A crude and incomplete summary - over time, these circles started with ourselves and nuclear families, then extended to additional family, friends, local neighbors, our social class, people in our state, people in our nation, on outwards. Singer says:
“If I have seen that from an ethical point of view I am just one person among the many in my society, and my interests are no more important, from the point of view of the whole, than the similar interests of others within my society, I am ready to see that, from a still larger point of view, my society is just one among other societies, and the interests of members of my society are no more important, from that larger perspective, than the similar interests of members of other societies... Taking the impartial element in ethical reasoning to its logical conclusion means, first, accepting that we ought to have equal concern for all human beings.”

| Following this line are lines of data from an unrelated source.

(* ===== verification/NsWire.v ===== *)
(** * Domain names in messages: correctness of packing and unpacking

    [name_at] says what a compressed name denotes: labels, the root, or a
    pointer to the rest.  [ns_name_unpack] is exact for it on every message,
    faults on none and always ends, also when pointers form a cycle.  Names
    that [ns_name_pack] writes are [wired]: every pointer leads to a part of
    the message that ends before the part with the pointer begins.  That
    holds again after each call, so that what was packed can be unpacked, up
    to the case of letters. *)

From S2P Require Import Prelude CString NsName.
Local Open Scope Z_scope.

Module NsWire.
Import CString NsName.

(** ** Labels *)

Definition label_ok (l : list Z) : Prop := (1 <= length l < 64)%nat ∧ bytes_ok l.

(** The wire format without compression. *)
Definition enc_label (l : list Z) : list Z := Z.of_nat (length l) :: l.
Fixpoint enc (ls : list (list Z)) : list Z :=
  match ls with
  | [] => [0]
  | l :: ls => enc_label l ++ enc ls
  end.

Lemma enc_nonempty ls : (1 <= length (enc ls))%nat.
Proof. destruct ls; cbn; lia. Qed.

Lemma enc_cons l ls : length (enc (l :: ls)) = (S (length l) + length (enc ls))%nat.
Proof. cbn. by rewrite length_app. Qed.

(** ** Bytes *)

Lemma flags_label n : 0 <= n < 64 → (Z.land n NS_CMPRSFLGS =? 0) = true.
Proof.
  intros Hn. assert (Forall (λ n, (Z.land n NS_CMPRSFLGS =? 0) = true) (seqZ 0 64)) as H by (apply (bool_decide_unpack _); by vm_compute).
  rewrite Forall_forall in H. apply H, elem_of_seqZ. lia.
Qed.

Lemma flags_pointer n :
  192 <= n < 256 → (Z.land n NS_CMPRSFLGS =? 0) = false ∧ (Z.land n NS_CMPRSFLGS =? NS_CMPRSFLGS) = true.
Proof.
  intros Hn. assert (Forall (λ n, (Z.land n NS_CMPRSFLGS =? 0) = false ∧ (Z.land n NS_CMPRSFLGS =? NS_CMPRSFLGS) = true) (seqZ 192 64)) as H.
  { apply (bool_decide_unpack _). by vm_compute. }
  rewrite Forall_forall in H. apply H, elem_of_seqZ. lia.
Qed.

Lemma flags_illegal n :
  64 <= n < 192 → (Z.land n NS_CMPRSFLGS =? 0) = false ∧ (Z.land n NS_CMPRSFLGS =? NS_CMPRSFLGS) = false.
Proof.
  intros Hn. assert (Forall (λ n, (Z.land n NS_CMPRSFLGS =? 0) = false ∧ (Z.land n NS_CMPRSFLGS =? NS_CMPRSFLGS) = false) (seqZ 64 128)) as H.
  { apply (bool_decide_unpack _). by vm_compute. }
  rewrite Forall_forall in H. apply H, elem_of_seqZ. lia.
Qed.

Lemma target_value n lo : 192 <= n < 256 → 0 <= lo < 256 → target n lo = Z.to_nat ((n - 192) * 256 + lo).
Proof.
  intros Hn Hl. unfold target. f_equal. change 0x3f with (Z.ones 6). rewrite Z.land_ones by lia.
  rewrite Z.shiftl_mul_pow2, (lor_low 8) by lia. f_equal. f_equal. change (2 ^ 6) with 64.
  rewrite <- (Z.mod_add _ (-3) 64) by lia. rewrite Z.mod_small by lia. lia.
Qed.

(** ** What a compressed name denotes *)

(** The name at offset [o]: its labels, the bytes it takes at [o], and the
    bytes that are read up to and including the last pointer. *)
Inductive name_at (m : list Z) : nat → list (list Z) → nat → nat → Prop :=
  | at_root o : m !! o = Some 0 → name_at m o [] 1 0
  | at_label o l ls k c :
      m !! o = Some (Z.of_nat (length l)) → (1 <= length l < 64)%nat → l = take (length l) (drop (S o) m) →
      name_at m (S o + length l) ls k c →
      name_at m o (l :: ls) (S (length l) + k) (if decide (c = 0%nat) then 0 else S (length l) + c)
  | at_pointer o n lo ls k c :
      m !! o = Some n → 192 <= n → m !! S o = Some lo → name_at m (target n lo) ls k c →
      name_at m o ls 2 (2 + c).

Lemma name_at_lt m o ls k c : name_at m o ls k c → (o < length m)%nat.
Proof. destruct 1 as [? H|? ? ? ? ? H|? ? ? ? ? ? H]; by apply lookup_lt_Some in H. Qed.

(** ** [ns_name_unpack] *)

Lemma write_at_app w r bs : (length bs <= length r)%nat → write_at (w ++ r) (length w) bs = Val (w ++ bs ++ drop (length bs) r).
Proof.
  intros H. unfold write_at. rewrite length_app, (proj2 (Nat.leb_le _ _)) by lia.
  rewrite take_app_length. by rewrite drop_app_add.
Qed.

Lemma read_slice m o n : (o + n <= length m)%nat → read_n (drop o m) n = Val (take n (drop o m)).
Proof. intros H. unfold read_n. rewrite length_drop, (proj2 (Nat.leb_le _ _)) by lia. done. Qed.

Definition result_len (len : Z) (src end_ : nat) : Z := if len <? 0 then Z.of_nat end_ - Z.of_nat src else len.

Section unpack.
Variables (m : list Z) (src : nat).
Hypothesis m_bytes : bytes_ok m.

Lemma m_byte i b : m !! i = Some b → 0 <= b < 256.
Proof using m_bytes. intros H. by apply (Forall_lookup_1 _ _ _ _ m_bytes H). Qed.

(** One round at a label. *)
Lemma unpack_label fuel w r srcp n len checked :
  m !! srcp = Some n → 0 < n < 64 →
  unpack_loop (S fuel) m src srcp (w ++ r) (length w) len checked =
  if (length r <=? Z.to_nat n + 1)%nat || (length m - S srcp <=? Z.to_nat n)%nat then Val (Error EMSGSIZE, w ++ r)
  else
    let l := take (Z.to_nat n) (drop (S srcp) m) in
    unpack_loop fuel m src (S srcp + Z.to_nat n) ((w ++ enc_label l) ++ drop (S (Z.to_nat n)) r) (length (w ++ enc_label l)) len (checked + (n + 1)).
Proof using.
  intros E Hn. pose proof (lookup_lt_Some _ _ _ E) as Hlt. cbn [unpack_loop]. unfold rd. rewrite E. cbn [deref mbind outcome_bind].
  rewrite (proj2 (Z.eqb_neq n 0)), flags_label, (proj2 (Z.leb_gt 64 n)) by lia. rewrite length_app.
  replace (Z.of_nat (length w + length r) - Z.of_nat (length w) <=? n + 1) with (length r <=? Z.to_nat n + 1)%nat
    by (apply eq_bool_prop_intro; rewrite !Is_true_true, Nat.leb_le, Z.leb_le; lia).
  replace (Z.of_nat (length m) - Z.of_nat (S srcp) <=? n) with (length m - S srcp <=? Z.to_nat n)%nat
    by (apply eq_bool_prop_intro; rewrite !Is_true_true, Nat.leb_le, Z.leb_le; lia).
  destruct (Nat.leb_spec (length r) (Z.to_nat n + 1)) as [?|Hr]; cbn [orb]; [done|].
  destruct (Nat.leb_spec (length m - S srcp) (Z.to_nat n)) as [?|Hm]; [done|]. cbv zeta.
  rewrite write_at_app by (cbn; lia). cbn [mbind outcome_bind]. rewrite read_slice by lia. cbn [mbind outcome_bind].
  set (l := take (Z.to_nat n) (drop (S srcp) m)).
  assert (length l = Z.to_nat n) as Hl by (unfold l; rewrite length_take, length_drop; lia).
  replace (w ++ [n] ++ drop (length [n]) r) with ((w ++ [n]) ++ drop 1 r) by (by rewrite <- (assoc (++))).
  replace (S (length w)) with (length (w ++ [n])) by (rewrite length_app; cbn; lia).
  rewrite write_at_app by (rewrite length_drop; lia). cbn [mbind outcome_bind].
  assert (w ++ enc_label l = (w ++ [n]) ++ l) as -> by (unfold enc_label; rewrite Hl, Z2Nat.id by lia; by rewrite <- (assoc (++))).
  f_equal; [|rewrite !length_app; cbn; lia].
  rewrite drop_drop, Hl, <- (assoc (++) (w ++ [n])). done.
Qed.

Lemma unpack_root fuel w r srcp len checked :
  m !! srcp = Some 0 → r ≠ [] →
  unpack_loop (S fuel) m src srcp (w ++ r) (length w) len checked = Val (Ok (result_len len src (srcp + 1)), w ++ [0] ++ drop 1 r).
Proof using.
  intros E Hr. cbn [unpack_loop]. unfold rd. rewrite E. cbn [deref mbind outcome_bind]. rewrite Z.eqb_refl.
  rewrite write_at_app by (destruct r; [done|cbn; lia]). cbn [mbind outcome_bind]. unfold result_len.
  replace (Z.of_nat (S srcp)) with (Z.of_nat (srcp + 1)) by lia. done.
Qed.

(** One round at a pointer. *)
Lemma unpack_pointer fuel dst dstp srcp n len checked :
  m !! srcp = Some n → 192 <= n < 256 →
  unpack_loop (S fuel) m src srcp dst dstp len checked =
  match m !! S srcp with
  | None => Val (Error EMSGSIZE, dst)
  | Some lo =>
      if (length m <=? target n lo)%nat || (Z.of_nat (length m) <=? checked + 2) then Val (Error EMSGSIZE, dst)
      else unpack_loop fuel m src (target n lo) dst dstp (result_len len src (srcp + 2)) (checked + 2)
  end.
Proof using.
  intros E Hn. cbn [unpack_loop]. unfold rd. rewrite E. cbn [deref mbind outcome_bind].
  destruct (flags_pointer n Hn) as [-> ->]. rewrite (proj2 (Z.eqb_neq n 0)) by lia.
  destruct (m !! S srcp) as [lo|] eqn:El.
  - apply lookup_lt_Some in El as Hlt. rewrite (proj2 (Z.leb_gt _ _)) by lia. cbn [deref mbind outcome_bind].
    replace (Z.of_nat (length m) <=? Z.of_nat (target n lo)) with (length m <=? target n lo)%nat
      by (apply eq_bool_prop_intro; rewrite !Is_true_true, Nat.leb_le, Z.leb_le; lia).
    destruct (length m <=? target n lo)%nat; [done|]. cbn [orb]. destruct (_ <=? checked + 2); [done|].
    f_equal. unfold result_len. destruct (len <? 0); lia.
  - apply lookup_ge_None in El. by rewrite (proj2 (Z.leb_le _ _)) by lia.
Qed.
(** Storage that a function allocates for itself. *)
Lemma alloca_spec {A} (n : nat) (f : nat → M A) (R : nat → Prop) (Q : A → list Z → Prop) m :
  wf m →
  (∀ m0, wf m0 → length m0 = (length m + n)%nat → (∀ i, (i < length m)%nat → m0 !! i = m !! i) →
     ∃ a m', f (length m) m0 = Val (a, m') ∧ frame (λ i, R i ∨ range (length m) n i) m0 m' ∧ wf m' ∧ Q a (take (length m) m')) →
  ∃ a m', with_tmp junk n f m = Val (a, m') ∧ frame R m m' ∧ wf m' ∧ Q a m'.
Proof.
  intros Hm H. unfold with_tmp. destruct (H (m ++ (junk <$> seq 0 n))) as (a & m' & -> & [Hl Hf] & Hw & HQ).
  { apply Forall_app_2; [done|]. apply Forall_fmap, Forall_forall. intros i _. apply Hjunk. }
  { by rewrite length_app, length_fmap, length_seq. }
  { intros i Hi. by apply lookup_app_l. }
  rewrite length_app, length_fmap, length_seq in Hl. exists a, (take (length m) m'). split; [done|]. split; [|split; [by apply Forall_take|done]].
  split; [rewrite length_take; lia|]. intros i Hi. destruct (decide (i < length m)%nat) as [Hlt|Hge].
  - rewrite lookup_take_lt, Hf by (first [lia|unfold range; intros [?|?]; [done|lia]]). by apply lookup_app_l.
  - rewrite !lookup_ge_None_2; [done|lia|rewrite length_take; lia].
Qed.

Lemma V_same m m' p n : (∀ i, range p n i → m' !! i = m !! i) → V m' p n = V m p n.
Proof.
  revert p. induction n as [|n IH]; intros p H; [done|]. cbn [V]. rewrite H, IH by (unfold range; intros; try apply H; unfold range; lia). done.
Qed.

(** Operands of the same size, multiplied by the traditional algorithm or by
    that of Karatsuba, and squared when they are the same: the product is
    exact and nothing but its place changes. *)
Theorem mpn_mul_n_correct prodp up vp size m :
  wf m → (0 < size)%nat → (prodp + 2 * size <= length m)%nat → (up + size <= length m)%nat → (vp + size <= length m)%nat →
  apart prodp (2 * size) up size → apart prodp (2 * size) vp size →
  ∃ m', mpn_mul_n junk prodp up vp size m = Val (tt, m') ∧ frame (range prodp (2 * size)) m m' ∧ wf m' ∧
    V m' prodp (2 * size) = V m up size * V m vp size.
Proof.
  intros Hm Hs Hp Hu Hv O1 O2. unfold mpn_mul_n. destruct (Nat.ltb_spec size KARATSUBA_THRESHOLD) as [Hlt|Hge].
  { destruct (Nat.eqb_spec up vp) as [->|]; by apply basecase_spec. }
  unfold KARATSUBA_THRESHOLD in Hge.
  assert (∀ f, (∀ t, multiplies (f t) prodp up vp size t) →
    ∃ m', with_tmp junk (2 * size) f m = Val (tt, m') ∧ frame (range prodp (2 * size)) m m' ∧ wf m' ∧ V m' prodp (2 * size) = V m up size * V m vp size) as K.
  { intros f Hf. destruct (alloca_spec (2 * size) f (range prodp (2 * size)) (λ _ m', V m' prodp (2 * size) = V m up size * V m vp size) m Hm) as ([] & m' & H); [|by exists m'].
    intros m0 Hm0 Hl H0. destruct (Hf (length m) m0) as (m' & E & Hfr & Hw & HV); [done|places..|]. exists tt, m'. split_and!; try done.
    rewrite V_take, HV by lia. f_equal; apply V_same; intros i Hi; apply H0; unfold range in Hi; lia. }
  destruct (Nat.eqb_spec up vp) as [->|]; apply K; intros; [apply impn_sqr_n_spec|apply impn_mul_n_spec]; lia.
Qed.

(** A product at [tp] added to what is there of the product so far. *)
Lemma piece_spec p t vs n m :
  wf m → (0 < vs)%nat → (0 < n)%nat → (p + vs + n <= length m)%nat → (t + vs + n <= length m)%nat → apart p (vs + n) t (vs + n) →
  V m p vs + V m t (vs + n) < B ^ Z.of_nat (vs + n) →
  ∃ cy m1 c m', mpn_add_n p p t vs m = Val (cy, m1) ∧ mpn_add_1 (p + vs) (t + vs) n cy m1 = Val (c, m') ∧
    frame (range p (vs + n)) m m' ∧ wf m' ∧ V m' p (vs + n) = V m p vs + V m t (vs + n).
Proof.
  intros Hm Hvs Hn Hp Ht O Hlt. destruct (add_n_spec vs p p t m) as (cy & m1 & E & Hf1 & Hw1 & Hc & HV1); [done|places..|]. pose proof (frame_length _ _ _ Hf1) as L1.
  destruct (add_1_spec n (p + vs) (t + vs) cy m1) as (c & m' & E' & Hf2 & Hw2 & Hc2 & HV2); [done|unfold word, B; lia|places..|].
  exists cy, m1, c, m'. split; [done|]. split; [done|]. split; [eapply frame_trans; (eapply frame_weaken; [eassumption|places])|]. split; [done|].
  rewrite (V_frame _ _ _ _ _ Hf1) in HV2 by places. pose proof (V_bound m' p (vs + n) Hw2) as BV.
  rewrite (V_split m t) in *. rewrite (V_split m' p) in *. rewrite (V_frame _ _ _ p vs Hf2) in * by places.
  rewrite Nat2Z.inj_add, Z.pow_add_r in * by lia. assert (0 < B ^ Z.of_nat vs) by (unfold B; lia).
  assert (c = 0 ∨ c = 1) as [->| ->] by lia; nia.
Qed.

(** The sum fits: what is there has [vs] limbs. *)
Lemma piece_fits x y β γ : 0 <= x < β → 0 <= y < γ → ∀ a, 0 <= a < β → a + x * y < β * γ.
Proof. intros. nia. Qed.
(* ===== verification/MpnDiv.v ===== *)
(** * Multi-precision arithmetic: division

    [stdlib/divrem.c]: division by a normalised divisor of one limb, of two
    limbs, and of more, by estimates of one limb of the quotient from the
    first three limbs of the dividend and two of the divisor.  A pointer that
    moves down through the dividend is an index of the memory. *)

From S2P Require Import Prelude LongLong Mpn MpnSpec MpnMul.
Local Open Scope Z_scope.

Module MpnDiv.
Import LongLong Mpn MpnSpec MpnMul.

(** ** A divisor of one limb *)

Fixpoint divrem_1_num (k qp np : nat) (d n1 : Z) : M Z :=
  match k with
  | O => mret n1
  | S i =>
      n0 ← load (np + i);
      let '(q, n1) := udiv_qrnnd n1 n0 d in
      store (qp + i) q ;;
      divrem_1_num i qp np d n1
  end.

Fixpoint divrem_1_extra (k qp : nat) (d n1 : Z) : M Z :=
  match k with
  | O => mret n1
  | S i =>
      let '(q, n1) := udiv_qrnnd n1 0 d in
      store (qp + i) q ;;
      divrem_1_extra i qp d n1
  end.

Definition divrem_1 (qp qextra_limbs np nsize dp : nat) : M Z :=
  d ← load dp;
  n1 ← load (np + (nsize - 1));
  let '(n1, most_significant_q_limb) := if d <=? n1 then (wrap (n1 - d), 1) else (n1, 0) in
  n1 ← divrem_1_num (nsize - 1) (qp + qextra_limbs) np d n1;
  n1 ← divrem_1_extra qextra_limbs qp d n1;
  store np n1 ;;
  mret most_significant_q_limb.

(** ** A divisor of two limbs *)

(** From the label [q_test]: the quotient, the remainder of the estimate and
    the product of [d0] and the quotient. *)
Fixpoint q_test (fuel : nat) (d1 d0 n2 q r n1 n0 : Z) : M (Z * Z * Z * Z) :=
  match fuel with
  | O => λ _, NoFuel
  | S fuel =>
      if (r <? n1) || ((n1 =? r) && (n2 <? n0)) then
        let q := wrap (q - 1) in
        let '(n1, n0) := sub_ddmmss n1 n0 0 d0 in
        let r := wrap (r + d1) in
        if d1 <=? r then q_test fuel d1 d0 n2 q r n1 n0 else mret (q, r, n1, n0)
      else mret (q, r, n1, n0)
  end.

Definition divrem_2_fix (qp i np : nat) (d1 d0 q r n1 n0 : Z) : M (Z * Z) :=
  n2 ← load np;
  '(q, r, n1, n0) ← q_test 2 d1 d0 n2 q r n1 n0;
  store (qp + i) q ;;
  mret (sub_ddmmss r n2 n1 n0).

(** One limb of the quotient, from the remainder [n1], [n0] and the limb at
    [np]. *)
Definition divrem_2_step (qp i np : nat) (d1 d0 n1 n0 : Z) : M (Z * Z) :=
  if n1 =? d1 then
    let q := B - 1 in
    let r := wrap (n0 + d1) in
    if r <? d1 then
      n2 ← load np;
      store (qp + i) q ;;
      mret (add_ssaaaa (wrap (r - d0)) n2 0 d0)
    else divrem_2_fix qp i np d1 d0 q r (wrap (d0 - b2z (negb (d0 =? 0)))) (wrap (- d0))
  else
    let '(q, r) := udiv_qrnnd n1 n0 d1 in
    let '(n1, n0) := umul_ppmm d0 q in
    divrem_2_fix qp i np d1 d0 q r n1 n0.

Fixpoint divrem_2_loop (k qp qextra_limbs np : nat) (d1 d0 n1 n0 : Z) : M (nat * Z * Z) :=
  match k with
  | O => mret (np, n1, n0)
  | S i =>
      np ← (if (qextra_limbs <=? i)%nat then mret (np - 1)%nat else store np 0 ;; mret np);
      '(n1, n0) ← divrem_2_step qp i np d1 d0 n1 n0;
      divrem_2_loop i qp qextra_limbs np d1 d0 n1 n0
  end.

Definition divrem_2 (qp qextra_limbs np nsize dp : nat) : M Z :=
  let np := (np + (nsize - 2))%nat in
  d1 ← load (dp + 1);
  d0 ← load dp;
  n1 ← load (np + 1);
  n0 ← load np;
  let '(n1, n0, most_significant_q_limb) :=
    if (d1 <=? n1) && ((d1 <? n1) || (d0 <=? n0)) then (sub_ddmmss n1 n0 d1 d0, 1) else (n1, n0, 0) in
  '(np, n1, n0) ← divrem_2_loop (qextra_limbs + (nsize - 2)) qp qextra_limbs np d1 d0 n1 n0;
  store (np + 1) n1 ;;
  store np n0 ;;
  mret most_significant_q_limb.

(** ** A longer divisor *)

(** The loop that corrects the estimate; [n] is the third limb. *)
Fixpoint fix_q (fuel : nat) (dX d1 n q r n1 n0 : Z) : M Z :=
  match fuel with
  | O => λ _, NoFuel
  | S fuel =>
      if (r <? n1) || ((n1 =? r) && (n <? n0)) then
        let q := wrap (q - 1) in
        let r := wrap (r + dX) in
        if r <? dX then mret q else
        fix_q fuel dX d1 n q r (wrap (n1 - b2z (n0 <? d1))) (wrap (n0 - d1))
      else mret q
  end.

Definition est_q (np dsize : nat) (dX d1 n0 : Z) : M Z :=
  if n0 =? dX then mret (B - 1) else
  n ← load (np + (dsize - 1));
  let '(q, r) := udiv_qrnnd n0 n dX in
  let '(n1, n0) := umul_ppmm d1 q in
  n ← load (np + (dsize - 2));
  fix_q 2 dX d1 n q r n1 n0.

(** One limb of the quotient; the dividend has [dsize] limbs at [np] and the
    limb [n2] above them. *)
Definition divrem_n_step (qp i np dp dsize : nat) (dX d1 n2 n0 : Z) : M Z :=
  q ← est_q np dsize dX d1 n0;
  cy_limb ← mpn_submul_1 np dp dsize q;
  q ← (if negb (n2 =? cy_limb) then mpn_add_n np np dp dsize ;; mret (wrap (q - 1)) else mret q);
  store (qp + i) q ;;
  load (np + (dsize - 1)).

Fixpoint divrem_n_loop (k qp qextra_limbs np dp dsize : nat) (dX d1 n0 : Z) : M unit :=
  match k with
  | O => mret tt
  | S i =>
      '(np, n2) ←
        (if (qextra_limbs <=? i)%nat then
           n2 ← load (np - 1 + dsize); mret ((np - 1)%nat, n2)
         else
           n2 ← load (np + (dsize - 1));
           MPN_COPY_DECR (np + 1) np dsize ;;
           store np 0 ;;
           mret (np, n2));
      n0 ← divrem_n_step qp i np dp dsize dX d1 n2 n0;
      divrem_n_loop i qp qextra_limbs np dp dsize dX d1 n0
  end.

Definition divrem_n (qp qextra_limbs np nsize dp dsize : nat) : M Z :=
  let np := (np + (nsize - dsize))%nat in
  dX ← load (dp + (dsize - 1));
  d1 ← load (dp + (dsize - 2));
  n0 ← load (np + (dsize - 1));
  c ← (if dX <=? n0 then (if dX <? n0 then mret 0 else mpn_cmp np dp (dsize - 1)) else mret (-1));
  '(n0, most_significant_q_limb) ←
    (if 0 <=? c then mpn_sub_n np np dp dsize ;; n0 ← load (np + (dsize - 1)); mret (n0, 1) else mret (n0, 0));
  divrem_n_loop (qextra_limbs + (nsize - dsize)) qp qextra_limbs np dp dsize dX d1 n0 ;;
  mret most_significant_q_limb.

Definition mpn_divrem (qp qextra_limbs np nsize dp dsize : nat) : M Z :=
  match dsize with
  | O => fault
  | 1%nat => divrem_1 qp qextra_limbs np nsize dp
  | 2%nat => divrem_2 qp qextra_limbs np nsize dp
  | _ => divrem_n qp qextra_limbs np nsize dp dsize
  end.

(** ** Correctness: a divisor of one limb *)

Lemma divrem_1_num_spec k qp np d n1 m :
  wf m → normalised d → 0 <= n1 < d → (qp + k <= length m)%nat → (np + k <= length m)%nat → (qp + k <= np ∨ np <= qp)%nat →
  ∃ r m', divrem_1_num k qp np d n1 m = Val (r, m') ∧ frame (range qp k) m m' ∧ wf m' ∧ 0 <= r < d ∧
    n1 * B ^ Z.of_nat k + V m np k = V m' qp k * d + r.
Proof.
  intros Hm Hd. revert n1 m Hm. induction k as [|i IH]; intros n1 m Hm Hn Hq Hp Ho; cbn [divrem_1_num].
  { exists n1, m. split_and!; try done; try lia. cbn. lia. }
  destruct (limb_at m (np + i)) as [n0 E0]; [lia|]. rewrite (load_bind _ _ _ _ E0).
  pose proof (udiv_qrnnd_spec n1 n0 d Hd Hn (wf_lookup _ _ _ Hm E0)) as H. destruct (udiv_qrnnd n1 n0 d) as [q n1']. destruct H as (Wq & Hn' & E).
  rewrite store_bind by lia. destruct (IH n1' (<[(qp + i)%nat := q]> m)) as (r & m' & -> & Hf & Hw & Hr & HV); [by apply wf_insert|done|places..|].
  exists r, m'. split; [done|]. split.
  { eapply frame_trans; [apply (frame_insert _ m (qp + i)); places|eapply frame_weaken; [exact Hf|places]]. }
  split_and!; try done; try lia. rewrite V_insert in HV by places. rewrite !V_top, E0, (frame_lookup _ _ _ _ Hf), list_lookup_insert_eq by places.
  cbn [default from_option id]. rewrite pow_S. nia.
Qed.
(* ===== verification/XdrSpec.v ===== *)
(** * External data representation: what a filter promises

    [Stream] states what an implementation of the stream operations promises,
    [xdr_type] what a type looks like on the wire and in memory, and
    [XdrLaws] what a filter promises on every such stream.  The filters of
    [xdr.c] are instances, and so is whatever is composed from them. *)

From S2P Require Import Prelude Xdr.
Local Open Scope Z_scope.

Module XdrSpec.
Import Xdr.

(** ** Big-endian words *)

Definition be32 (v : Z) : list Z := [v / 16777216 mod 256; v / 65536 mod 256; v / 256 mod 256; v mod 256].
Definition be32_val (bs : list Z) : Z := fold_left (λ acc b, acc * 256 + b) bs 0.
Definition bytes (bs : list Z) : Prop := Forall (λ b, 0 <= b < 256) bs.

Lemma be32_length v : length (be32 v) = 4%nat.
Proof. done. Qed.

Lemma be32_bytes v : bytes (be32 v).
Proof. repeat constructor; apply Z.mod_pos_bound; done. Qed.

Lemma be32_back v : be32_val (be32 v) = v mod 4294967296.
Proof. unfold be32_val, be32. cbn [fold_left]. Z.div_mod_to_equations. lia. Qed.

Lemma be32_mod v : be32 (v mod 4294967296) = be32 v.
Proof.
  unfold be32. assert (∀ k, 0 < k → (256 * k | 4294967296) → v mod 4294967296 / k mod 256 = v / k mod 256) as E.
  { intros k Hk [c Hc]. transitivity ((c * (v / 4294967296) * 256 * k + v mod 4294967296) / k mod 256).
    - rewrite Z.div_add_l, Z.add_comm by lia. by rewrite Z_mod_plus_full.
    - do 2 f_equal. replace (c * (v / 4294967296) * 256 * k) with (c * (256 * k) * (v / 4294967296)) by ring. rewrite <- Hc. pose proof (Z.div_mod v 4294967296 ltac:(lia)). lia. }
  rewrite !E by (lia || by apply Z.mod_divide). do 3 f_equal. pose proof (E 1 ltac:(lia) ltac:(by apply Z.mod_divide)) as E1. rewrite !Z.div_1_r in E1. by rewrite E1.
Qed.

Lemma be32_wraps v : be32 (wraps 32 v) = be32 v.
Proof. rewrite <- (be32_mod (wraps 32 v)), <- (be32_mod v). f_equal. unfold wraps. change (2 ^ 32) with 4294967296. destruct (_ <? _); Z.div_mod_to_equations; lia. Qed.

Lemma be32_val_bound bs : length bs = 4%nat → bytes bs → 0 <= be32_val bs < 4294967296.
Proof.
  intros Hl Hb. destruct bs as [|a [|b [|c [|d [|]]]]]; try done. unfold bytes in Hb. rewrite !Forall_cons in Hb. unfold be32_val. cbn [fold_left]. lia.
Qed.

What’s our current status? In an interesting study, thousands of individuals across six countries participated in a public good distribution experiment - the research showed that, “as country and individual levels of globalization increase, so too does individual cooperation at the global level vis-à-vis the local level.” We may not have much control over our country’s trade and globalization indexes, but once individuals get online, we rarely turn back. Increasingly, we are citizens of the internet.
I think this is a good thing. Mobile phones and the web may provide the push we need to extend our circles to everyone, for the first time in history. The bulk of the next billion mobile connections will be in developing, rural areas around the globe. Whether it’s via text message, a Twitter exchange, or a comment thread on Reddit, global conversations will become more common.
There are 6 billion mobile subscriptions, more than four billion mobile users, 800 million Facebook users, and 300 million people on Twitter. Those 20-somethings tapping away on their phones aren’t disregarding humanity, they’re showing up for a conversation at a much bigger, digital table. Physical space no longer owns our experience of each moment. The bottom line is that other people matter, too; this is hard to hear if you’re in someone’s immediate surroundings and you are deemed less important or less in need of attention. The benefits will outweigh this initial social awkwardness, though, and may help us tackle big challenges requiring unprecedented levels of empathy and understanding.